↓

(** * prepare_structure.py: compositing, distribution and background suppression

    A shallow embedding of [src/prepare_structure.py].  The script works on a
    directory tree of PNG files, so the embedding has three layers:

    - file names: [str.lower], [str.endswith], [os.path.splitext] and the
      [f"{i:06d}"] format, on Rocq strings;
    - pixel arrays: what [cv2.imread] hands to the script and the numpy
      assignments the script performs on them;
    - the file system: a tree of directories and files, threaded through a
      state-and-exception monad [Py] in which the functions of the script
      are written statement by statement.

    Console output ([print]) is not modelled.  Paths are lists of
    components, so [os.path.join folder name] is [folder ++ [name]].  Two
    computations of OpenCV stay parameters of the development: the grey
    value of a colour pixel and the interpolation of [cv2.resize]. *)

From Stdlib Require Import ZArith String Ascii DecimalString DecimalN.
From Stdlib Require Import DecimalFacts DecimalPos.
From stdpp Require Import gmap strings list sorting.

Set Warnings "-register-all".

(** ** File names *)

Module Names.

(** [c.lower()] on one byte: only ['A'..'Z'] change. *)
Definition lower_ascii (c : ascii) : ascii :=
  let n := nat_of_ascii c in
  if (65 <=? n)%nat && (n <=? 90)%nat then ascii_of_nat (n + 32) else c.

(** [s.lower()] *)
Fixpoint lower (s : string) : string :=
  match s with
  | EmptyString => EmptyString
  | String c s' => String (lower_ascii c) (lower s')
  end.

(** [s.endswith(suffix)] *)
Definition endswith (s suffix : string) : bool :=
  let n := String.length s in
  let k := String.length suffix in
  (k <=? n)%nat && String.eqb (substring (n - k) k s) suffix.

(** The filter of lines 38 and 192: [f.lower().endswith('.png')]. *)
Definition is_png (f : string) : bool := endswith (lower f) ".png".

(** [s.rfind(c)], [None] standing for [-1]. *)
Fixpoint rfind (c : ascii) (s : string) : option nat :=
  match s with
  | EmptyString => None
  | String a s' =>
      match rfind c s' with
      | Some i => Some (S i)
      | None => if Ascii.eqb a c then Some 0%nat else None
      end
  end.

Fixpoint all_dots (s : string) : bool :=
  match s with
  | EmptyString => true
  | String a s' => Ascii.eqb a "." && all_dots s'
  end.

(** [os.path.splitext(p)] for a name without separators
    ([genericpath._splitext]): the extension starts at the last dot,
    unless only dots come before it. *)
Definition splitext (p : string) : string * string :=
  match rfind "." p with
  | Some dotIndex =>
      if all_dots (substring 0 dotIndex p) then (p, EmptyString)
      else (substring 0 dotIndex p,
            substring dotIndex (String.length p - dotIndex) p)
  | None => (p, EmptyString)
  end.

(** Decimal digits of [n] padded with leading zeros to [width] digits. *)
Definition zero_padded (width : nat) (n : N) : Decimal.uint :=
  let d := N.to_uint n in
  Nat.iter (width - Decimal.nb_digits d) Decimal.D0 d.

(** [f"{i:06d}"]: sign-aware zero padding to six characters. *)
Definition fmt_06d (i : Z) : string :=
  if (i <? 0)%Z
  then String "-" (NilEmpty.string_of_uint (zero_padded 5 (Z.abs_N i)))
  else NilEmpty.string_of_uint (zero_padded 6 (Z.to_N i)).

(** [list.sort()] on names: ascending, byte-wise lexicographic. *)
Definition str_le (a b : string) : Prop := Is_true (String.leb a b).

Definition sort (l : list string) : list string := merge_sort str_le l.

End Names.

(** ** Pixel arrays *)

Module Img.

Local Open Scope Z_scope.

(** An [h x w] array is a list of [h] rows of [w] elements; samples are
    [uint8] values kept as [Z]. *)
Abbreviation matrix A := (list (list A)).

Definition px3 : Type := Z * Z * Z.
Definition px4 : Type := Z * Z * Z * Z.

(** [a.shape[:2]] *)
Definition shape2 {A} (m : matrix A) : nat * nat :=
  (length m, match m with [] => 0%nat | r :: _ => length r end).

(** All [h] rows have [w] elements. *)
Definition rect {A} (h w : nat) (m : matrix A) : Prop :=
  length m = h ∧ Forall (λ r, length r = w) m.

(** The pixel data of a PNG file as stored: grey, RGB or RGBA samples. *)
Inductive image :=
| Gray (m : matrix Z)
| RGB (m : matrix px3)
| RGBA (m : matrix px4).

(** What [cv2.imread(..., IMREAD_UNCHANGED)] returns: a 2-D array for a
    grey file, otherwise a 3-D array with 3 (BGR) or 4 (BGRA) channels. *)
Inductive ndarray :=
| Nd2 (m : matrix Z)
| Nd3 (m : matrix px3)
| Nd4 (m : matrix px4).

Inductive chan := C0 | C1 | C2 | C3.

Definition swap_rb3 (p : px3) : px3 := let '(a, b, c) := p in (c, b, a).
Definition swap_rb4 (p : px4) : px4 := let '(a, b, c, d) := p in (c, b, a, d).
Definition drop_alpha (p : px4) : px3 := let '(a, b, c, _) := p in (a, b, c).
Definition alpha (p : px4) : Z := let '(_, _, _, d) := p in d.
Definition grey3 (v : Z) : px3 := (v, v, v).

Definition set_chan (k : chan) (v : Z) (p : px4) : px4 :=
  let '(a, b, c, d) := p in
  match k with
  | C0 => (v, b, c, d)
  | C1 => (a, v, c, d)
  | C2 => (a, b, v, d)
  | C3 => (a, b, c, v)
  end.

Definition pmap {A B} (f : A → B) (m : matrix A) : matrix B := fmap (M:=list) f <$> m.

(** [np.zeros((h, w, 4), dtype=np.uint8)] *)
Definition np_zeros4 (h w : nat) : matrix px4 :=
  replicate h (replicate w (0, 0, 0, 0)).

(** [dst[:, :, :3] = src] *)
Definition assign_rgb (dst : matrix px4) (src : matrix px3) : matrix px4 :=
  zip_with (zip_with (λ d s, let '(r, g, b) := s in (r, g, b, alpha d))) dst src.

↑

## AIM OF THE EXERCISE
In the listing above, find the line containing "Definition sort (l" and the line containing "(** [dst[:, :, :3] = src] *)", then repeat those two lines and everything between them exactly.

## RESULT FOR THIS TASK
Definition sort (l : list string) : list string := merge_sort str_le l.

End Names.

(** ** Pixel arrays *)

Module Img.

Local Open Scope Z_scope.

(** An [h x w] array is a list of [h] rows of [w] elements; samples are
    [uint8] values kept as [Z]. *)
Abbreviation matrix A := (list (list A)).

Definition px3 : Type := Z * Z * Z.
Definition px4 : Type := Z * Z * Z * Z.

(** [a.shape[:2]] *)
Definition shape2 {A} (m : matrix A) : nat * nat :=
  (length m, match m with [] => 0%nat | r :: _ => length r end).

(** All [h] rows have [w] elements. *)
Definition rect {A} (h w : nat) (m : matrix A) : Prop :=
  length m = h ∧ Forall (λ r, length r = w) m.

(** The pixel data of a PNG file as stored: grey, RGB or RGBA samples. *)
Inductive image :=
| Gray (m : matrix Z)
| RGB (m : matrix px3)
| RGBA (m : matrix px4).

(** What [cv2.imread(..., IMREAD_UNCHANGED)] returns: a 2-D array for a
    grey file, otherwise a 3-D array with 3 (BGR) or 4 (BGRA) channels. *)
Inductive ndarray :=
| Nd2 (m : matrix Z)
| Nd3 (m : matrix px3)
| Nd4 (m : matrix px4).

Inductive chan := C0 | C1 | C2 | C3.

Definition swap_rb3 (p : px3) : px3 := let '(a, b, c) := p in (c, b, a).
Definition swap_rb4 (p : px4) : px4 := let '(a, b, c, d) := p in (c, b, a, d).
Definition drop_alpha (p : px4) : px3 := let '(a, b, c, _) := p in (a, b, c).
Definition alpha (p : px4) : Z := let '(_, _, _, d) := p in d.
Definition grey3 (v : Z) : px3 := (v, v, v).

Definition set_chan (k : chan) (v : Z) (p : px4) : px4 :=
  let '(a, b, c, d) := p in
  match k with
  | C0 => (v, b, c, d)
  | C1 => (a, v, c, d)
  | C2 => (a, b, v, d)
  | C3 => (a, b, c, v)
  end.

Definition pmap {A B} (f : A → B) (m : matrix A) : matrix B := fmap (M:=list) f <$> m.

(** [np.zeros((h, w, 4), dtype=np.uint8)] *)
Definition np_zeros4 (h w : nat) : matrix px4 :=
  replicate h (replicate w (0, 0, 0, 0)).

(** [dst[:, :, :3] = src] *)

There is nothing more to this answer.